RECORDED DATA =>
(** * Sp500Scan dashboard: the React front end, embedded and verified

    The front end is three function components:
    - [TopTable]     (frontend/src/components/TopTable.jsx): filter and
                     truncate the ranked rows;
    - [TickerDetail] (frontend/src/components/TickerDetail.jsx): fetch one
                     ticker's detail artifact, render it, own a chart;
    - [App]          (frontend/src/App.jsx): fetch the summary once, hold the
                     selection, compose the two views.

    JavaScript values are embedded as data, React's hook discipline as
    explicit state passing: one [step] per event of the single-threaded event
    loop, each followed by the render/commit/effects pass React performs. *)

From Stdlib Require Import List String Ascii Bool Arith ZArith QArith Lia.
From Stdlib Require Import DecimalString Qround.
From Stdlib Require DecimalFacts DecimalNat.
Import ListNotations.

Close Scope Q_scope.
Open Scope string_scope.
Open Scope list_scope.

(** ** JavaScript numbers

    A Number is NaN, an infinity or a finite value; finite doubles are
    rationals, and nothing below depends on rounding.  (The sign of zero is
    not represented.) *)

Inductive number : Type :=
| NaN
| Infinity
| NegInfinity
| Finite (x : Q).

Definition of_Z (z : Z) : number := Finite (inject_Z z).
Definition of_nat (n : nat) : number := of_Z (Z.of_nat n).

(** [a <= b] of JavaScript: false as soon as one side is NaN. *)
Definition number_le (a b : number) : bool :=
  match a, b with
  | NaN, _ | _, NaN => false
  | NegInfinity, _ => true
  | _, Infinity => true
  | Finite x, Finite y => Qle_bool x y
  | _, _ => false
  end.

(** [Math.min(a, b)]. *)
Definition number_min (a b : number) : number :=
  match a, b with
  | NaN, _ | _, NaN => NaN
  | NegInfinity, _ | _, NegInfinity => NegInfinity
  | Infinity, y => y
  | x, Infinity => x
  | Finite x, Finite y => if Qle_bool x y then Finite x else Finite y
  end.

(** [Object.is] on numbers. *)
Definition number_is (a b : number) : bool :=
  match a, b with
  | NaN, NaN | Infinity, Infinity | NegInfinity, NegInfinity => true
  | Finite x, Finite y => Qeq_bool x y
  | _, _ => false
  end.

(** Truthiness of a number: [0] and [NaN] are falsy. *)
Definition number_truthy (a : number) : bool :=
  match a with
  | NaN => false
  | Finite x => negb (Qeq_bool x 0)
  | _ => true
  end.

(** The abstract operation ToIntegerOrInfinity. *)
Inductive int_or_inf : Type :=
| MinusInf
| Int (z : Z)
| PlusInf.

Definition ToIntegerOrInfinity (a : number) : int_or_inf :=
  match a with
  | NaN => Int 0
  | Infinity => PlusInf
  | NegInfinity => MinusInf
  | Finite x => Int (Z.quot (Qnum x) (Z.pos (Qden x)))
  end.

(** ** Strings

    The text modelled is text within ASCII: sequences of code units below
    128 ([is_ascii]).  On such text [String.prototype.toLowerCase] maps
    [A-Z] to [a-z] one unit at a time and leaves every other unit alone,
    which is [toLowerCase] below.  Text with other letters, which the
    method folds by the Unicode tables and in context, is outside the
    model; properties that depend on how case is folded carry [is_ascii] as
    a hypothesis. *)

Definition lower_ascii (c : ascii) : ascii :=
  let n := nat_of_ascii c in
  if (65 <=? n)%nat && (n <=? 90)%nat then ascii_of_nat (n + 32) else c.
(** The template the factory hands out for [result] in state [st]: the
    cached one, or the one it would compile. *)
Definition templateFor (st : State) (result : TemplateResult) : Template :=
  match cached st (cacheKey result scopeName) (strings result) with
  | Some loc => getTemplate st loc
  | None => (compileFor (window_ShadyCSS st) scopeName result).1
  end.

(** The results in play. *)
Variable R : list TemplateResult.

Definition allStyleFree (st : State) : Prop :=
  ∀ r, r ∈ R → styleFree (content (templateFor st r)).

Definition covered (value : Value) : Prop :=
  ∀ r, r ∈ nestedResults value → r ∈ R.

(** Between two states, nothing happened to the templates but the
    compilation of new ones, for results in play. *)
Definition onlyCompiled (st st' : State) : Prop :=
  window_ShadyCSS st' = window_ShadyCSS st ∧
  ∃ new, templates st' = templates st ++ new ∧
         Forall (fun t => ∃ r, r ∈ R ∧
                   t = (compileFor (window_ShadyCSS st) scopeName r).1) new.

(** What a call may end with when every template in play is free of
    styles: it returns the style template it was given, or throws, and
    either way only compiled templates; with too little fuel it gives
    up; its tree walkers never go stale. *)
Definition untouched (st : State) (sink : list Node) (o : Outcome (list Node)) : Prop :=
  match o with
  | Return sink' st' => sink' = sink ∧ onlyCompiled st st' ∧ allStyleFree st'
  | Throw _ st' => onlyCompiled st st' ∧ allStyleFree st'
  | OutOfFuel => True
  | StaleWalker => False
  end.

End InPlay.

End Vocabulary.

(** ** Example templates

    Stand-ins for the collaborators, for a handful of template
    literals.  A literal is named by the number of its strings array.
    The contents and part indices follow lit-html's [Template]: an
    expression in text position becomes a pair of empty comment nodes
    and its part has the index of the first; an attribute part has the
    index of its element, so two bound attributes of one element share
    an index. *)

Module Examples.
Lemma trigger_children_cons (prep : aid -> M unit) (self : aid)
    (d : string * Dependency) (ds : list (string * Dependency)) (w : World) :
  trigger_children prep self (d :: ds) w =
    if is_ready w (target (snd d))
    then (call (notify_dep self (target (snd d)) EV_TRIGGER_DEP) ;;
          prep (target (snd d)) ;;
          trigger_children prep self ds)%py w
    else trigger_children prep self ds w.
Proof.
  unfold trigger_children. cbn [for_each]. unfold bind at 1 2. cbn [fst snd].
  destruct (is_ready w (target (snd d))); [|done].
  unfold bind, call. cbn [fst snd].
  by destruct (prep _ _) as [[[]|e|] w'].
Qed.

(** C6: a call of [update_status] with an accepted status logs the
    STATUS_CHANGED notification of the action first; for a terminal status
    the COMPLETE notification of the action comes next, and everything else,
    the TRIGGER_DEP notifications among it, comes after these two, which are
    not repeated; every TRIGGER_DEP notification is for a successor that is
    ready; the loop over the successors skips a successor that is not ready,
    and for a ready one notifies TRIGGER_DEP and then calls its [prepare];
    with no successor the status goes to [update_status] of the owning
    service instead. *)
Theorem C6_update_status_order (fuel : nat) (self : aid) (s : Status) (w : World) :
  accepted s = true ->
  (terminal s = false ->
     update_status fuel self s w = (Ret tt, status_written self s w) /\
     trace (status_written self s w) = trace w ++ [notify self EV_STATUS_CHANGED]) /\
  (terminal s = true ->
     (exists new,
        trace (snd (update_status fuel self s w)) =
          trace w ++ notify self EV_STATUS_CHANGED :: notify self EV_COMPLETE :: new /\
        (forall ev, notify self ev ∉ new) /\
        (forall x c, notify_dep x c EV_TRIGGER_DEP ∈ new ->
           is_ready (snd (update_status fuel self s w)) c = true)) /\
     (children_of w self <> [] ->
        update_status fuel self s w =
          trigger_children (prepare fuel) self (children_of w self)
                           (completion_notified self s w)) /\
     (children_of w self = [] ->
        update_status fuel self s w =
          match service (actions w self) with
          | Some svc =>
              (Ret tt,
               with_trace (trace w ++ [notify self EV_STATUS_CHANGED;
                                       notify self EV_COMPLETE;
                                       service_update_status svc s])
                          (completion_notified self s w))
          | None => (Raise AttributeError, completion_notified self s w)
          end)) /\
  (forall prep d ds w',
     trigger_children prep self (d :: ds) w' =
       if is_ready w' (target (snd d))
       then (call (notify_dep self (target (snd d)) EV_TRIGGER_DEP) ;;
             prep (target (snd d)) ;;
             trigger_children prep self ds)%py w'
       else trigger_children prep self ds w').
Proof.
  intros Hs. unfold update_status. rewrite update_status_with_accepted by done.
  split; [|split].
  - intros ->. done.
  - intros Ht. rewrite Ht.
    assert (s <> NO_STATUS) as Hne by (intros ->; done).
    split; [|split].
    + destruct (hand_over_trace fuel self s w Hne) as (new & Htr & Hr & _ & Hn).
      exists new. done.
    + intros Hc. unfold hand_over, bind, read. cbn [fst snd].
      assert (children (base (actions (completion_notified self s w) self))
              = children_of w self) as ->.
      { destruct (written_frame self s w self) as (s' & t & E).
        unfold children_of. rewrite actions_completion_notified, E. done. }
      by destruct (children_of w self).
    + intros Hc. unfold hand_over, bind, read, call, raise. cbn [fst snd].
      assert (children (base (actions (completion_notified self s w) self))
              = children_of w self) as ->.
      { destruct (written_frame self s w self) as (s' & t & E).
        unfold children_of. rewrite actions_completion_notified, E. done. }
      rewrite Hc.
      rewrite actions_completion_notified, actions_written_eq.
      cbn [service with_status action_status base status base_with_status].
      destruct (service (actions w self)); [|done].
      f_equal. unfold completion_notified at 1. cbn [trace with_trace].
      by rewrite <- app_assoc.
  - intros prep d ds w'. apply trigger_children_cons.
Qed.

(** ** The close event *)

Lemma actions_closed_eq (self : aid) (wk : Worker) (w : World) :
  actions (closed self wk w) self =
    with_worker (Some wk) (with_stop_time (Some (now w)) (actions w self)).
Proof.
  unfold closed. cbn zeta. cbn [actions with_actions]. by rewrite fn_lookup_insert.
Qed.

Lemma actions_closed_ne (self x : aid) (wk : Worker) (w : World) :
  x <> self -> actions (closed self wk w) x = actions w x.
Proof.
  intros H. unfold closed. cbn zeta. cbn [actions with_actions].
  by rewrite !fn_lookup_insert_ne.
Qed.

Lemma base_closed (self x : aid) (wk : Worker) (w : World) :
  base (actions (closed self wk w) x) = base (actions w x) /\
  service (actions (closed self wk w) x) = service (actions w x).
Proof.
  destruct (decide (x = self)) as [->|Hne].
  - by rewrite actions_closed_eq.
  - by rewrite actions_closed_ne.
Qed.

Lemma status_of_closed (self x : aid) (wk : Worker) (w : World) :
  status_of (closed self wk w) x = status_of w x.
Proof.
  unfold status_of, action_status. by rewrite (proj1 (base_closed self x wk w)).
Qed.



(** [ev_close] after its first four statements. *)
Lemma ev_close_unfold (fuel : nat) (self : aid) (wk : Worker) (w : World) :
  ev_close fuel self wk w =
    let error := classified_error (actions w self) wk in
    let timed_out := classified_timed_out wk in
    let retry := _retry (actions w self) in
    if (error || timed_out) && (retry >? 0)%Z then
      (set_retry self (retry - 1)%Z ;; schedule self true)%py (closed self wk w)
    else if error then update_status fuel self TOO_MANY_ERRORS (closed self wk w)
    else if timed_out then update_status fuel self TIMED_OUT (closed self wk w)
    else update_status fuel self DONE (closed self wk w).
Proof.
  unfold ev_close, bind at 1 2 3 4, datetime_now, update, call. cbn [fst snd].
  cbn [actions with_actions with_trace trace now].
  set (w0 := with_actions _ _).
  assert (w0 = closed self wk w) as ->.
  { unfold w0, closed. cbn zeta.
    cbn [actions with_actions with_trace]. by rewrite fn_lookup_insert. }
  unfold bind at 1, has_too_many_errors, bind at 1 2, read, ret. cbn [fst snd].
  rewrite actions_closed_eq. cbn [worker with_worker base with_stop_time].
  unfold bind at 1, has_timed_out, bind at 1, read, ret. cbn [fst snd].
  rewrite actions_closed_eq. cbn [worker with_worker].
  unfold bind at 1, get_retry, read. cbn [fst snd].
  rewrite actions_closed_eq. cbn [_retry with_worker with_stop_time].
  fold (classified_error (actions w self) wk). fold (classified_timed_out wk).
  cbn zeta.
  destruct ((classified_error (actions w self) wk || classified_timed_out wk)
            && (_retry (actions w self) >? 0)%Z);
    [|destruct (classified_error (actions w self) wk); [done|];
      by destruct (classified_timed_out wk)].
  unfold bind at 1. cbn [fst snd]. rewrite actions_closed_eq.
  cbn [_retry with_worker with_stop_time]. done.
Qed.

(** *** The invariant of the retry counter *)

Lemma retry_invariant_init (b : BaseEntity) (cmd : option string) (t d : Q)
    (w : World) :
  retry_invariant (with_actions (fun _ => Action_init b cmd t d) w).
Proof. intros x [H|H]; cbn in H; lia. Qed.

Lemma retry_invariant_same (w w' : World) :
  (forall x, _retry (actions w' x) = _retry (actions w x) /\
             _retry_backup (actions w' x) = _retry_backup (actions w x) /\
             delay (actions w' x) = delay (actions w x)) ->
  retry_invariant w -> retry_invariant w'.
Proof.
  intros Hsame Hinv x. destruct (Hsame x) as (-> & -> & ->). apply Hinv.
Qed.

PROBLEM DETAILS => Using the listing above, copy exactly the line that contains "(Qeq_bool x 0)", the line that contains "Definition lower_ascii (c", and each line that falls between them.

RESPONSE =>
  | Finite x => negb (Qeq_bool x 0)
  | _ => true
  end.

(** The abstract operation ToIntegerOrInfinity. *)
Inductive int_or_inf : Type :=
| MinusInf
| Int (z : Z)
| PlusInf.

Definition ToIntegerOrInfinity (a : number) : int_or_inf :=
  match a with
  | NaN => Int 0
  | Infinity => PlusInf
  | NegInfinity => MinusInf
  | Finite x => Int (Z.quot (Qnum x) (Z.pos (Qden x)))
  end.

(** ** Strings

    The text modelled is text within ASCII: sequences of code units below
    128 ([is_ascii]).  On such text [String.prototype.toLowerCase] maps
    [A-Z] to [a-z] one unit at a time and leaves every other unit alone,
    which is [toLowerCase] below.  Text with other letters, which the
    method folds by the Unicode tables and in context, is outside the
    model; properties that depend on how case is folded carry [is_ascii] as
    a hypothesis. *)

Definition lower_ascii (c : ascii) : ascii :=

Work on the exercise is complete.